Got the next one done, without breaking anything else..









Got the middle one done, turned things around, and chopped the last two…dry fit, then set this aside out of the way









Made a jig, to raise a few panels…









Jig was rebuilt a few times, too. Goal was for it to hold a panel still, long enough to plane a bevel









First was the end grain sides…then the long grain sides…When all the show side edges were beveled, flip the panel over, and get a few more planes out…









Mainly the Wards (Stanley ) #78….and the Auburn #181….needed a rebate around all the edges, on the back side









Big woody to clean up after the 78. Used the other planes to fine tuned the beveled edges….did a dry fit..









Then grab the next panel from the stack. Bevel and rebates….then yet another dry fit..









two down, two to go…









Got tired of walking in this stuff…swept the floor….decided to stop for the day..
There seems to be an un-written Law of the Shop:









Any expanse of flat surface will soon fill up with…..stuff.

Later this evening, was told to bring up a load of towels from the dryer….about an hour later, brought the towels upstairs…..Seems a third panel has been raised, and dry fitted. Forgot to take the camera along, didn't need it to do the towels…along with the load of clothes IN the washer getting tossed into the dryer, and started up.

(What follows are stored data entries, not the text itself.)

(** The container engine as the docker client sees it: [daemonErr] is the
    error every call returns while the daemon cannot be reached, [None]
    when it answers; [infoJSON] is the JSON rendering of the daemon's
    [Info] reply; [requestErr e] is the text of the error the client
    returns for a call whose context has ended with the error [e]: that
    of the [*url.Error] of its HTTP request, which names the method and
    the address of the daemon around [e]. *)
Record Engine := {
  daemonErr : option string;
  infoJSON : string;
  requestErr : string -> string
}.

(** [http.Header]: canonical key to values. *)
Abbreviation Header := (gmap string (list string)).

(** The response of one connection.  [committed] is the status line and
    header snapshot that went on the wire with the first [WriteHeader] or
    [Write]; later changes of [header] and later [WriteHeader] calls do not
    reach the client. *)
Record Response := {
  header : Header;
  committed : option (Z * Header);
  body : string
}.

Definition emptyResponse : Response :=
  {| header := ∅; committed := None; body := EmptyString |}.

(** The process and the request it is serving.  The [*url.URL] of the
    request is one value shared by the requests the middleware passes on
    ([Request.WithContext] copies the request, not its URL): [urlPath] is
    the path a handler has assigned to it in place, [None] while it is as
    the server parsed it. *)
Record World := {
  clock : Z;                (* [time.Now()], nanoseconds *)
  logs : list LogEntry;     (* output of package [log], oldest first *)
  uuids : list string;      (* what [uuid.New().String()] returns next *)
  engine : Engine;
  resp : Response;
  cells : list Z;           (* the [status] fields of allocated [responseWriter]s *)
  urlPath : option string   (* [r.URL.Path] once assigned in place *)
}.

Definition set_resp (f : Response -> Response) (w : World) : World :=
  {| clock := clock w; logs := logs w; uuids := uuids w; engine := engine w;
     resp := f (resp w); cells := cells w; urlPath := urlPath w |}.

Definition set_logs (f : list LogEntry -> list LogEntry) (w : World) : World :=
  {| clock := clock w; logs := f (logs w); uuids := uuids w; engine := engine w;
     resp := resp w; cells := cells w; urlPath := urlPath w |}.

Definition set_uuids (f : list string -> list string) (w : World) : World :=
  {| clock := clock w; logs := logs w; uuids := f (uuids w); engine := engine w;
     resp := resp w; cells := cells w; urlPath := urlPath w |}.

Definition set_cells (f : list Z -> list Z) (w : World) : World :=
  {| clock := clock w; logs := logs w; uuids := uuids w; engine := engine w;
     resp := resp w; cells := f (cells w); urlPath := urlPath w |}.

Definition set_urlPath (p : string) (w : World) : World :=
  {| clock := clock w; logs := logs w; uuids := uuids w; engine := engine w;
     resp := resp w; cells := cells w; urlPath := Some p |}.

(** A Go call either returns or is unwinding with a panic value (printed
    with [%v]).  Handlers are modelled as calls that do one or the other. *)
Inductive Outcome (A : Type) :=
| Returned (a : A)
| Panicking (v : string).

Arguments Returned {A} a.
Arguments Panicking {A} v.

Definition Go (A : Type) : Type := World -> Outcome A * World.

#[global] Instance Go_ret : MRet Go := fun A a w => (Returned a, w).

#[global] Instance Go_bind : MBind Go := fun A B f m w =>
  match m w with
  | (Returned a, w') => f a w'
  | (Panicking v, w') => (Panicking v, w')
  end.

Definition panic {A} (v : string) : Go A := fun w => (Panicking v, w).

(** [defer func() { if err := recover(); err != nil { h err } }()] around
    [body].  A panic value is never nil ([panic(nil)] panics with a
    [*runtime.PanicNilError]). *)
Definition deferRecover (body : Go unit) (h : string -> Go unit) : Go unit :=
  fun w =>
    match body w with
    | (Returned tt, w') => (Returned tt, w')
    | (Panicking v, w') => h v w'
    end.

Definition modify (f : World -> World) : Go unit := fun w => (Returned tt, f w).
Definition gets {A} (f : World -> A) : Go A := fun w => (Returned (f w), w).

Definition time_Now : Go Z := gets clock.

Definition log_Printf (fmt : string) (a : list LogArg) : Go unit :=
  modify (set_logs (fun l => (l ++ [Printf fmt a])%list)).

(** [uuid.New().String()]: the next identifier of the generator (the nil
    UUID stands for a generator that ran out). *)
Definition nilUUID : string := "00000000-0000-0000-0000-000000000000".

Definition uuid_New : Go string := fun w =>
  (Returned (hd nilUUID (uuids w)), set_uuids (@tail string) w).

(** ** Package [net/http] as the program uses it *)

Module Http.

Definition isUpper (c : ascii) : bool :=
  let n := nat_of_ascii c in (65 <=? n)%nat && (n <=? 90)%nat.
Definition isLower (c : ascii) : bool :=
  let n := nat_of_ascii c in (97 <=? n)%nat && (n <=? 122)%nat.
Definition isDigit (c : ascii) : bool :=
  let n := nat_of_ascii c in (48 <=? n)%nat && (n <=? 57)%nat.
Definition toUpper (c : ascii) : ascii :=
  if isLower c then ascii_of_nat (nat_of_ascii c - 32) else c.
Definition toLower (c : ascii) : ascii :=
  if isUpper c then ascii_of_nat (nat_of_ascii c + 32) else c.

(** Bytes allowed in a header field name (RFC 7230 token). *)
Definition validHeaderFieldByte (c : ascii) : bool :=
  isUpper c || isLower c || isDigit c
  || existsb (Ascii.eqb c) (list_ascii_of_string "!#$%&'*+-.^_`|~").
Definition promotePawn (fuel : nat) (this : ChessGameState) (pos : Position)
    (newType : PieceType) : outcome ChessGameState :=
  let* p := pieceAt (board this) (row pos) (col pos) in
  match p with
  | None => Ret this
  | Some pc =>
      if negb (type_eqb (type pc) PAWN) then Ret this
      else
        let isLastRank :=
          (color_eqb (color pc) WHITE && (row pos =? 0))
          || (color_eqb (color pc) BLACK && (row pos =? 7)) in
        if negb isLastRank then Ret this
        else
          let* b := setPiece (board this) (row pos) (col pos)
                      (Some (mkPiece newType (color pc) true)) in
          let* this1 := checkForCheck fuel (set_board this b) in
          if isSome (isInCheck this1) then checkForCheckmate fuel this1 else Ret this1
  end.

(** ** The public surface *)

(** A call of a public method with its arguments; [OpPromotePawn p None] is the
    call that leaves [newType] to its default, [PieceType.QUEEN]. *)
Inductive Op :=
| OpGetState
| OpSelectPiece (pos : Position)
| OpUnselectPiece
| OpMovePiece (from to : Position)
| OpRollDice (value : Z)
| OpTossCoin (result : PlayerColor)
| OpPromotePawn (pos : Position) (newType : option PieceType)
| OpResetGame.

(** What the call returns. *)
Inductive Response :=
| RVoid
| RBool (b : bool)
| RState (s : GameState)
| RDice (d : DiceRoll)
| RCoin (c : CoinToss).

Somehow, the Heart Monitor came loose, and fell out of my shirt….and onto the bench…yet, time to quit.
I did a bit of "prep" on the last panel….make it easier tomorrow to get it raised…and MAYBE a glue up?

Stay tuned….


----------



## socrbent (Mar 9, 2012)

bandit571 said:


> *More mortises, and a few panels*
> 
> Another day closer to this thing being …..done.
> 
> ...


I am enjoying this build blog. Sometimes it seems like I spend as much time cleaning up as I do making something.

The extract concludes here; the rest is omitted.